== Work task ==
Where the line with "Lemma describe_keyframe_ok f0" appears below, start writing out lines exactly, and finish with the line with "mstep H b w2", which is included; write out nothing else.
#####
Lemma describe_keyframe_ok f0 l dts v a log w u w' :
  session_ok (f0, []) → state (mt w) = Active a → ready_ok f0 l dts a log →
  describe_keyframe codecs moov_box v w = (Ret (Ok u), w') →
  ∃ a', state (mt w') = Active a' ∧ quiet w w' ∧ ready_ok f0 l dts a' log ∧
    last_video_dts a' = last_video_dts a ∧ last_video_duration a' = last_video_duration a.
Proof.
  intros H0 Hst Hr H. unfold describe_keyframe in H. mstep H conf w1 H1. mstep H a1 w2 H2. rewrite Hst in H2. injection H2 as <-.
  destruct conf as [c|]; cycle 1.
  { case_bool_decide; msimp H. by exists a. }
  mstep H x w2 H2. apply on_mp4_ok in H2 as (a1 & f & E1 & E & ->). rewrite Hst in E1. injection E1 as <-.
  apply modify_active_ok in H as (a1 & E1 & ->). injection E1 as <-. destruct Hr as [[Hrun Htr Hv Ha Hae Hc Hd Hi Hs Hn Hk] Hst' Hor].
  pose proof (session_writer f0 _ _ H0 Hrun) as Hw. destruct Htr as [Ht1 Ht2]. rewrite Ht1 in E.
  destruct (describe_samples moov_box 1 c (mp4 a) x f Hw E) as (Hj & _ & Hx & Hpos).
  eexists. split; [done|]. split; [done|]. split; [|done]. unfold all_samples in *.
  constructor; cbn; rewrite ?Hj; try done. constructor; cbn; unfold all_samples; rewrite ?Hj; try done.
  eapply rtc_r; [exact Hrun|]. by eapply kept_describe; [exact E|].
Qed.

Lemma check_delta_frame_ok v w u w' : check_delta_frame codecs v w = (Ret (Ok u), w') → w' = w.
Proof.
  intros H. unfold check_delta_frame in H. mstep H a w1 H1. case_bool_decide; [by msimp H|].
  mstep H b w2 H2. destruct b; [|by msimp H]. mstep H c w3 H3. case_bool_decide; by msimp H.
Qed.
#####
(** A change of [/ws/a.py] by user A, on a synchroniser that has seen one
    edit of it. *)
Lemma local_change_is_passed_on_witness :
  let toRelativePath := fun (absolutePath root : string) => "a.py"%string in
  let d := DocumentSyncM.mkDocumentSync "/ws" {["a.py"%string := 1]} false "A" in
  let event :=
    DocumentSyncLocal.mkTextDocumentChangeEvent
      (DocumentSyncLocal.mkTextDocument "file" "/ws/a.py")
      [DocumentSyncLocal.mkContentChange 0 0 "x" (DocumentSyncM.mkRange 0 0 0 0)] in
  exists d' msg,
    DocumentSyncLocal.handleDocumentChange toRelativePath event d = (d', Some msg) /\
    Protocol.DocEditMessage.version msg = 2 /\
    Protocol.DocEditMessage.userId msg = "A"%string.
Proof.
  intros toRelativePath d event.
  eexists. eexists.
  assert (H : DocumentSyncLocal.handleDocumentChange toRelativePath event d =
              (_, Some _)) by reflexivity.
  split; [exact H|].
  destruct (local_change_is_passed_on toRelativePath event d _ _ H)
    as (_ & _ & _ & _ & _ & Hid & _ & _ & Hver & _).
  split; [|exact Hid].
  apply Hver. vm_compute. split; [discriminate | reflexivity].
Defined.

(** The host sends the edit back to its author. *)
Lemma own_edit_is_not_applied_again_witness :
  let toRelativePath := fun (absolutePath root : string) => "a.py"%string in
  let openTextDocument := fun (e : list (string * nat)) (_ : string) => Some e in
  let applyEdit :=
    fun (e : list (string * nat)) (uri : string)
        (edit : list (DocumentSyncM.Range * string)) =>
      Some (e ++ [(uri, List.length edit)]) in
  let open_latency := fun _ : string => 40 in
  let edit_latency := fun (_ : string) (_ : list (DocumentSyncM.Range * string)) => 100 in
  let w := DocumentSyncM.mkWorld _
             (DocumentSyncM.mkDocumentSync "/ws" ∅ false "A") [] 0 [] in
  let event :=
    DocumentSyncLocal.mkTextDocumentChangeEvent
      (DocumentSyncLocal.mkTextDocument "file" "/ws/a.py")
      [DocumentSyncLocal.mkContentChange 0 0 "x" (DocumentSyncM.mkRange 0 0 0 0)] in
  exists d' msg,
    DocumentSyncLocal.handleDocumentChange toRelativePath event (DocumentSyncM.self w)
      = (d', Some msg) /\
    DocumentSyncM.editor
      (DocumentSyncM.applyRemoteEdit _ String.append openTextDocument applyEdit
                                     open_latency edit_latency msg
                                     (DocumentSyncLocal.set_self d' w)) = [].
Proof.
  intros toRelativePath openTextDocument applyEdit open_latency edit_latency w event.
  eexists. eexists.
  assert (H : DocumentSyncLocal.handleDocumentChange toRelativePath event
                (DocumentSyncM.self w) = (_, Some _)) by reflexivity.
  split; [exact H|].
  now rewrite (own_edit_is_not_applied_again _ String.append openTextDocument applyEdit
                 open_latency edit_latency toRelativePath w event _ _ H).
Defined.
#####
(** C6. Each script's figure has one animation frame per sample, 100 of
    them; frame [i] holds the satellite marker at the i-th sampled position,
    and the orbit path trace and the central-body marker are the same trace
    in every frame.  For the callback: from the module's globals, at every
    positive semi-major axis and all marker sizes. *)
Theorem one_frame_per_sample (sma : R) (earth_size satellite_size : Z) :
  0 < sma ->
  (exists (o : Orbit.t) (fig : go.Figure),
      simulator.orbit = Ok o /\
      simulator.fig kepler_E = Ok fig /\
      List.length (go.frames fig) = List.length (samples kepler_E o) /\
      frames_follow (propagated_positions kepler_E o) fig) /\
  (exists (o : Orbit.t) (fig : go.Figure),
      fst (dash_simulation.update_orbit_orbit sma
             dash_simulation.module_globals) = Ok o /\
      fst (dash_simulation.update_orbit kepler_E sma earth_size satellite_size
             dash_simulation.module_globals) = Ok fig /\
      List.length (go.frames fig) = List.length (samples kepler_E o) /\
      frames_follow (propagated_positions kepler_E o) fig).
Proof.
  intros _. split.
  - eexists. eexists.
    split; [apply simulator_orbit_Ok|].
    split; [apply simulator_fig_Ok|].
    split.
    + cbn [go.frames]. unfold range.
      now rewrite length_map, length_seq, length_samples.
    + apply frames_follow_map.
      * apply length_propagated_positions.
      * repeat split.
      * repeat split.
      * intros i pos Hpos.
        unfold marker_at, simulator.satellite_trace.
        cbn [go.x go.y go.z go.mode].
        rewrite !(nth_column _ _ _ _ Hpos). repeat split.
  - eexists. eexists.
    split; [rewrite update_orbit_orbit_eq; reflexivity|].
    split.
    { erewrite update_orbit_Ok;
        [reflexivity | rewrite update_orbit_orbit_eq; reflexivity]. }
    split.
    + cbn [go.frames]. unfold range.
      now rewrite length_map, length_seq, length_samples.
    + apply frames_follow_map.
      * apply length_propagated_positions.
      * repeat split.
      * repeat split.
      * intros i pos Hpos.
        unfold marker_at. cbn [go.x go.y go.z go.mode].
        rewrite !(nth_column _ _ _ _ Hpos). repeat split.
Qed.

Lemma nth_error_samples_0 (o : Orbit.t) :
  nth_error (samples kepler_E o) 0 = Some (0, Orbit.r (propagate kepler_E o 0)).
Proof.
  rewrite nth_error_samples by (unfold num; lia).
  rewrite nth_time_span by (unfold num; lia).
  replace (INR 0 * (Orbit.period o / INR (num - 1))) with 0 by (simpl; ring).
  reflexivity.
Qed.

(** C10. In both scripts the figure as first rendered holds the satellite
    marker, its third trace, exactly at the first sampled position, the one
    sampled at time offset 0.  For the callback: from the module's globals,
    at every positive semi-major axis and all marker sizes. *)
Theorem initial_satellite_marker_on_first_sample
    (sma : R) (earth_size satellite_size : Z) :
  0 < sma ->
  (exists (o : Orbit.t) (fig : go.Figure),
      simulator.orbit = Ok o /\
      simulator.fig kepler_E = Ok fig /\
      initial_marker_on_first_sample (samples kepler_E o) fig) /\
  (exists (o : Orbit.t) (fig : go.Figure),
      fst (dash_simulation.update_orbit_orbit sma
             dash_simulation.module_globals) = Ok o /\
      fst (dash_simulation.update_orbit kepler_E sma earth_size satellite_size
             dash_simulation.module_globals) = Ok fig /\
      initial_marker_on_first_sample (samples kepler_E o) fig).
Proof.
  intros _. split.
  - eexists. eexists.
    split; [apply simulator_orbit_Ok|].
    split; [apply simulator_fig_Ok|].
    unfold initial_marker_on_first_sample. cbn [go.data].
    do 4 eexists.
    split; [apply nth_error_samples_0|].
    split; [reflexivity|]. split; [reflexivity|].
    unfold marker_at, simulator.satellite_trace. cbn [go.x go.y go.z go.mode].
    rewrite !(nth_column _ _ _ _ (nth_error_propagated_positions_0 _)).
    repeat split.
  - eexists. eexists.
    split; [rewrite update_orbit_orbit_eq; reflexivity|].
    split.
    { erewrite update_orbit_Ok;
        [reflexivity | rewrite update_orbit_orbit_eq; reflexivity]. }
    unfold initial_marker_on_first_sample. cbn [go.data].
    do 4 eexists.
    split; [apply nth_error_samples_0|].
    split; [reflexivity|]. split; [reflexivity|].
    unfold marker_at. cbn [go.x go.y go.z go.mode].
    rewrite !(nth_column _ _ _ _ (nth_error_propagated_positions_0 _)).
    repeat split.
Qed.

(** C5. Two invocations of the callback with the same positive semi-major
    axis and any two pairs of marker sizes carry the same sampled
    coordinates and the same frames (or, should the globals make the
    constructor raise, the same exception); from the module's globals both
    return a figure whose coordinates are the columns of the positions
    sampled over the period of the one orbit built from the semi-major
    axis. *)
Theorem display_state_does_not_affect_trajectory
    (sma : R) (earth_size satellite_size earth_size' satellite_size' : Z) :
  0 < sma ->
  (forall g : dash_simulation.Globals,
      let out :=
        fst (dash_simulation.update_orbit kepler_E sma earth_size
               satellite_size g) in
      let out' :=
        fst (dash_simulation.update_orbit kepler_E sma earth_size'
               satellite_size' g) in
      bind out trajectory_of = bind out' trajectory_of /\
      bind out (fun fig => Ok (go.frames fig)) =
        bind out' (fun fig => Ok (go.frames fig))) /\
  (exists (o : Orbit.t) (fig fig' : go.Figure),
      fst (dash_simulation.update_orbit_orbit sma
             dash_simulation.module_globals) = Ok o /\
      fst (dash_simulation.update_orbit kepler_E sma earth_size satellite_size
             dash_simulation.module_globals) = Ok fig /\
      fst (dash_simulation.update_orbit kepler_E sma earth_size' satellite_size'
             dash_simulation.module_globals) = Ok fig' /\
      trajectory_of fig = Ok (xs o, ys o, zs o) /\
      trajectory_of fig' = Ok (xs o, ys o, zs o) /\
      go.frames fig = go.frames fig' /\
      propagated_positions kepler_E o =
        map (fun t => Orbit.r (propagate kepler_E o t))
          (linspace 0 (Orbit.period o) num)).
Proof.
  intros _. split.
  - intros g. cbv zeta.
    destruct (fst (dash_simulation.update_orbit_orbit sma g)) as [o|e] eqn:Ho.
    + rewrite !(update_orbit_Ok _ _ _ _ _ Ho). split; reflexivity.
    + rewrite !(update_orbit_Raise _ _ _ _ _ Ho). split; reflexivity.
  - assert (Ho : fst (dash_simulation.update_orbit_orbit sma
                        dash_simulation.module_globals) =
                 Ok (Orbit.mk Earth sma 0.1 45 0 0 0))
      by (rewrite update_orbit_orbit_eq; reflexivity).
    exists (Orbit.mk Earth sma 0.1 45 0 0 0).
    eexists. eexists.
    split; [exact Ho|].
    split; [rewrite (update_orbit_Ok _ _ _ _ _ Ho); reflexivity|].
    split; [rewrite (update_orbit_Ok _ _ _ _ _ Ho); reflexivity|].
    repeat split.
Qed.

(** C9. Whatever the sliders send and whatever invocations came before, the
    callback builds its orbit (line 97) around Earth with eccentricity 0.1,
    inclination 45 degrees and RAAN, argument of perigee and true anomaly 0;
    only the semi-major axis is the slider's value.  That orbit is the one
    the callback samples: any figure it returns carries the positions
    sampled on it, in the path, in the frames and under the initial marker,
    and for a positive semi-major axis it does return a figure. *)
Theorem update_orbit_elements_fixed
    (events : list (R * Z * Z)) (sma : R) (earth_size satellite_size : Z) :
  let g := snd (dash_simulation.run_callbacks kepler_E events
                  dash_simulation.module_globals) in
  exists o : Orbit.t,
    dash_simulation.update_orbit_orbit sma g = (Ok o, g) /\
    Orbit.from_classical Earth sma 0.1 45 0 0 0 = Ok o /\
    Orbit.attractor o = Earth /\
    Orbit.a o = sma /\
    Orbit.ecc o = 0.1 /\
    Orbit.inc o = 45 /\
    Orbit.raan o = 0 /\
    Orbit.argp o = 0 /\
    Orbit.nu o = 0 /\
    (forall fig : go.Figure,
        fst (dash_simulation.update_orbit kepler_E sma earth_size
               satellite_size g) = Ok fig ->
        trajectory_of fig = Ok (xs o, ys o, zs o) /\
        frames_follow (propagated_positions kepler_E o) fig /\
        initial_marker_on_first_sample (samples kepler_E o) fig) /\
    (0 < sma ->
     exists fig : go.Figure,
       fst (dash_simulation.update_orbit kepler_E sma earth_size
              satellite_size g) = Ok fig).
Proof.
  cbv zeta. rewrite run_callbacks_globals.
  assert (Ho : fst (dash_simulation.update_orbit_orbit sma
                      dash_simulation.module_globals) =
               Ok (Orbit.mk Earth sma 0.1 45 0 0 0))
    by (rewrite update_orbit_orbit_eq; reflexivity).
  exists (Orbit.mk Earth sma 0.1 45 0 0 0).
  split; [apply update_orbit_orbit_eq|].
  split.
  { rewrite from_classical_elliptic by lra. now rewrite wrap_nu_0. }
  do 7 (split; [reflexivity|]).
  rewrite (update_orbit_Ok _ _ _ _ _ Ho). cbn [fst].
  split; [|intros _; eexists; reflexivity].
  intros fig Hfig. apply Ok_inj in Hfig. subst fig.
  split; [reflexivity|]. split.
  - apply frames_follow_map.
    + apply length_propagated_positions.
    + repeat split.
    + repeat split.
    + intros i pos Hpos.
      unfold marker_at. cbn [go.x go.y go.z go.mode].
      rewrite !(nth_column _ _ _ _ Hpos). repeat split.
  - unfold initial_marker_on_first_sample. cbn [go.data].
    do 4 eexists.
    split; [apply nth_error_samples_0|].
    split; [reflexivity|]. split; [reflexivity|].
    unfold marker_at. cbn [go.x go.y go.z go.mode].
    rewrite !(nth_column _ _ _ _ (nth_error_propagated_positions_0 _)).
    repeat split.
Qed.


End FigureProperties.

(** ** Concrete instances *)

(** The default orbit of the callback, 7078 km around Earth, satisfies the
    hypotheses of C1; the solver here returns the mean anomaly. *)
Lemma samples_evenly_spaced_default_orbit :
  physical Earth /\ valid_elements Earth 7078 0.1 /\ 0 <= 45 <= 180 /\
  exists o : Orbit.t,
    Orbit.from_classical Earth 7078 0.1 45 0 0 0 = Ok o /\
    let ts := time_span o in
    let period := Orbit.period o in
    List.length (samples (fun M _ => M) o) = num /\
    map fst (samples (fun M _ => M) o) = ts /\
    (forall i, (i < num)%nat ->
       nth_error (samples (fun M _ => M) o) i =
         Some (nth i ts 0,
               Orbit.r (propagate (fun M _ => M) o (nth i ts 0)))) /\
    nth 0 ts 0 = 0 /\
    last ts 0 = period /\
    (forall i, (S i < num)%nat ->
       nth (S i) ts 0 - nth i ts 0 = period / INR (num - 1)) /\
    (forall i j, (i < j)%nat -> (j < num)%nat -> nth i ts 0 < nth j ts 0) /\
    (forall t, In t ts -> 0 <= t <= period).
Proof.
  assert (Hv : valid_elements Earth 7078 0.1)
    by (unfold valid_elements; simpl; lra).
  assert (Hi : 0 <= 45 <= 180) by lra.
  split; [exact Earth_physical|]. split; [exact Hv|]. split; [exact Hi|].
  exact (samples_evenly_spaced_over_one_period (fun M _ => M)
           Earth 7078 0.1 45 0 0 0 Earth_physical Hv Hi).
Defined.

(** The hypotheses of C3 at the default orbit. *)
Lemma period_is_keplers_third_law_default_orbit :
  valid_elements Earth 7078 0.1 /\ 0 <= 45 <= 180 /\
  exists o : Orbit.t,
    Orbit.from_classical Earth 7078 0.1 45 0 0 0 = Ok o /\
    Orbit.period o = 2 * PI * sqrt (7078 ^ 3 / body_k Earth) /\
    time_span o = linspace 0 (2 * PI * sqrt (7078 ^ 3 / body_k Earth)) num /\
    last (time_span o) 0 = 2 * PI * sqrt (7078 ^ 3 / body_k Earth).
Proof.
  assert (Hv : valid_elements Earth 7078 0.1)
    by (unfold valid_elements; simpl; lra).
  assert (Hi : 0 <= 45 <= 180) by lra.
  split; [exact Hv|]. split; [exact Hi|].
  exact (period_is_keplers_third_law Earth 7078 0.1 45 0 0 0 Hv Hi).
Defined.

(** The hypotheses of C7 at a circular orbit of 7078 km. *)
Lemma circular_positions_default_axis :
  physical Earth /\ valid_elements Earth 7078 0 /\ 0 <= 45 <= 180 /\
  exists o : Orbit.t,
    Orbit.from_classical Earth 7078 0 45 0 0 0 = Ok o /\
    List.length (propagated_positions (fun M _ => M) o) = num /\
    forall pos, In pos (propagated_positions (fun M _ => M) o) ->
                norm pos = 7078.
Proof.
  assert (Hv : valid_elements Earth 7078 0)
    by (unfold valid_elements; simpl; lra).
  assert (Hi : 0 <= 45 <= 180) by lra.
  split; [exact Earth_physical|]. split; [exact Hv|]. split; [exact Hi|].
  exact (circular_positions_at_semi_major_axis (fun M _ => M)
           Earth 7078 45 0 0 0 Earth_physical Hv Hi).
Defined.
#####
== Result below ==
Lemma describe_keyframe_ok f0 l dts v a log w u w' :
  session_ok (f0, []) → state (mt w) = Active a → ready_ok f0 l dts a log →
  describe_keyframe codecs moov_box v w = (Ret (Ok u), w') →
  ∃ a', state (mt w') = Active a' ∧ quiet w w' ∧ ready_ok f0 l dts a' log ∧
    last_video_dts a' = last_video_dts a ∧ last_video_duration a' = last_video_duration a.
Proof.
  intros H0 Hst Hr H. unfold describe_keyframe in H. mstep H conf w1 H1. mstep H a1 w2 H2. rewrite Hst in H2. injection H2 as <-.
  destruct conf as [c|]; cycle 1.
  { case_bool_decide; msimp H. by exists a. }
  mstep H x w2 H2. apply on_mp4_ok in H2 as (a1 & f & E1 & E & ->). rewrite Hst in E1. injection E1 as <-.
  apply modify_active_ok in H as (a1 & E1 & ->). injection E1 as <-. destruct Hr as [[Hrun Htr Hv Ha Hae Hc Hd Hi Hs Hn Hk] Hst' Hor].
  pose proof (session_writer f0 _ _ H0 Hrun) as Hw. destruct Htr as [Ht1 Ht2]. rewrite Ht1 in E.
  destruct (describe_samples moov_box 1 c (mp4 a) x f Hw E) as (Hj & _ & Hx & Hpos).
  eexists. split; [done|]. split; [done|]. split; [|done]. unfold all_samples in *.
  constructor; cbn; rewrite ?Hj; try done. constructor; cbn; unfold all_samples; rewrite ?Hj; try done.
  eapply rtc_r; [exact Hrun|]. by eapply kept_describe; [exact E|].
Qed.

Lemma check_delta_frame_ok v w u w' : check_delta_frame codecs v w = (Ret (Ok u), w') → w' = w.
Proof.
  intros H. unfold check_delta_frame in H. mstep H a w1 H1. case_bool_decide; [by msimp H|].
  mstep H b w2 H2. destruct b; [|by msimp H]. mstep H c w3 H3. case_bool_decide; by msimp H.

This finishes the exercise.